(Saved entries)
Definition ReclaimExpiredJob (i : JobID) (expectedToken : N) (at_ : Z) (s : Store)
    : Store * result Job :=
  if bool_decide (i = "") || (expectedToken =? 0)%N || (at_ <=? 0)%Z then (s, Err ErrInvalidJob)
  else
    match jobs s !! i with
    | None => (s, Err ErrJobNotFound)
    | Some job =>
        if negb (active (jb_State job)) then (s, Err ErrInvalidJobState)
        else if negb (jb_FencingToken job =? expectedToken)%N then (s, Err ErrJobOwnershipLost)
        else
          match Get i (locks s) with
          | None => (s, Err ErrJobOwnershipLost)
          | Some currentLock =>
              if negb (lk_FencingToken currentLock =? expectedToken)%N then (s, Err ErrJobOwnershipLost)
              else if (at_ <? lk_ExpiresAt currentLock)%Z then (s, Err ErrJobOwnershipLost)
              else
                let s := set_locks (mkLockState (delete i (Locks (locks s))) (NextToken (locks s))) s in
                let job := mkJob (jb_ID job) (jb_Payload job) JobPending (jb_ScheduledAt job) "" 0
                             (jb_Attempt job) (jb_ExecutionID job) (jb_CreatedIndex job) in
                (set_job i job s, Ok job)
          end
    end.

Definition ValidateJobOwnership (jobID : JobID) (workerID : string) (fencingToken : N) (now : Z)
    (s : Store) : bool :=
  if bool_decide (jobID = "") || bool_decide (workerID = "") || (fencingToken =? 0)%N then false
  else
    match jobs s !! jobID with
    | None => false
    | Some job =>
        if bool_decide (jb_AssignedWorkerID job ≠ workerID) then false
        else if negb (jb_FencingToken job =? fencingToken)%N then false
        else if negb (active (jb_State job)) then false
        else
          match Get jobID (locks s) with
          | None => false
          | Some currentLock =>
              if bool_decide (lk_OwnerID currentLock ≠ workerID) then false
              else if negb (lk_FencingToken currentLock =? fencingToken)%N then false
              else if (lk_ExpiresAt currentLock <=? now)%Z then false
              else true
          end
    end.

Definition validateTransitionArguments (jobID workerID executionID : string) (fencingToken : N) (at_ : Z)
    : option error :=
  if bool_decide (jobID = "") || bool_decide (workerID = "") || bool_decide (executionID = "") ||
     (fencingToken =? 0)%N
  then Some ErrInvalidJob
  else if (at_ <=? 0)%Z then Some ErrInvalidJob
  else None.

## Goal of the exercise
Output the entire data exactly, line for line.

## Task response
Definition ReclaimExpiredJob (i : JobID) (expectedToken : N) (at_ : Z) (s : Store)
    : Store * result Job :=
  if bool_decide (i = "") || (expectedToken =? 0)%N || (at_ <=? 0)%Z then (s, Err ErrInvalidJob)
  else
    match jobs s !! i with
    | None => (s, Err ErrJobNotFound)
    | Some job =>
        if negb (active (jb_State job)) then (s, Err ErrInvalidJobState)
        else if negb (jb_FencingToken job =? expectedToken)%N then (s, Err ErrJobOwnershipLost)
        else
          match Get i (locks s) with
          | None => (s, Err ErrJobOwnershipLost)
          | Some currentLock =>
              if negb (lk_FencingToken currentLock =? expectedToken)%N then (s, Err ErrJobOwnershipLost)
              else if (at_ <? lk_ExpiresAt currentLock)%Z then (s, Err ErrJobOwnershipLost)
              else
                let s := set_locks (mkLockState (delete i (Locks (locks s))) (NextToken (locks s))) s in
                let job := mkJob (jb_ID job) (jb_Payload job) JobPending (jb_ScheduledAt job) "" 0
                             (jb_Attempt job) (jb_ExecutionID job) (jb_CreatedIndex job) in
                (set_job i job s, Ok job)
          end
    end.

Definition ValidateJobOwnership (jobID : JobID) (workerID : string) (fencingToken : N) (now : Z)
    (s : Store) : bool :=
  if bool_decide (jobID = "") || bool_decide (workerID = "") || (fencingToken =? 0)%N then false
  else
    match jobs s !! jobID with
    | None => false
    | Some job =>
        if bool_decide (jb_AssignedWorkerID job ≠ workerID) then false
        else if negb (jb_FencingToken job =? fencingToken)%N then false
        else if negb (active (jb_State job)) then false
        else
          match Get jobID (locks s) with
          | None => false
          | Some currentLock =>
              if bool_decide (lk_OwnerID currentLock ≠ workerID) then false
              else if negb (lk_FencingToken currentLock =? fencingToken)%N then false
              else if (lk_ExpiresAt currentLock <=? now)%Z then false
              else true
          end
    end.

Definition validateTransitionArguments (jobID workerID executionID : string) (fencingToken : N) (at_ : Z)
    : option error :=
  if bool_decide (jobID = "") || bool_decide (workerID = "") || bool_decide (executionID = "") ||
     (fencingToken =? 0)%N
  then Some ErrInvalidJob
  else if (at_ <=? 0)%Z then Some ErrInvalidJob
  else None.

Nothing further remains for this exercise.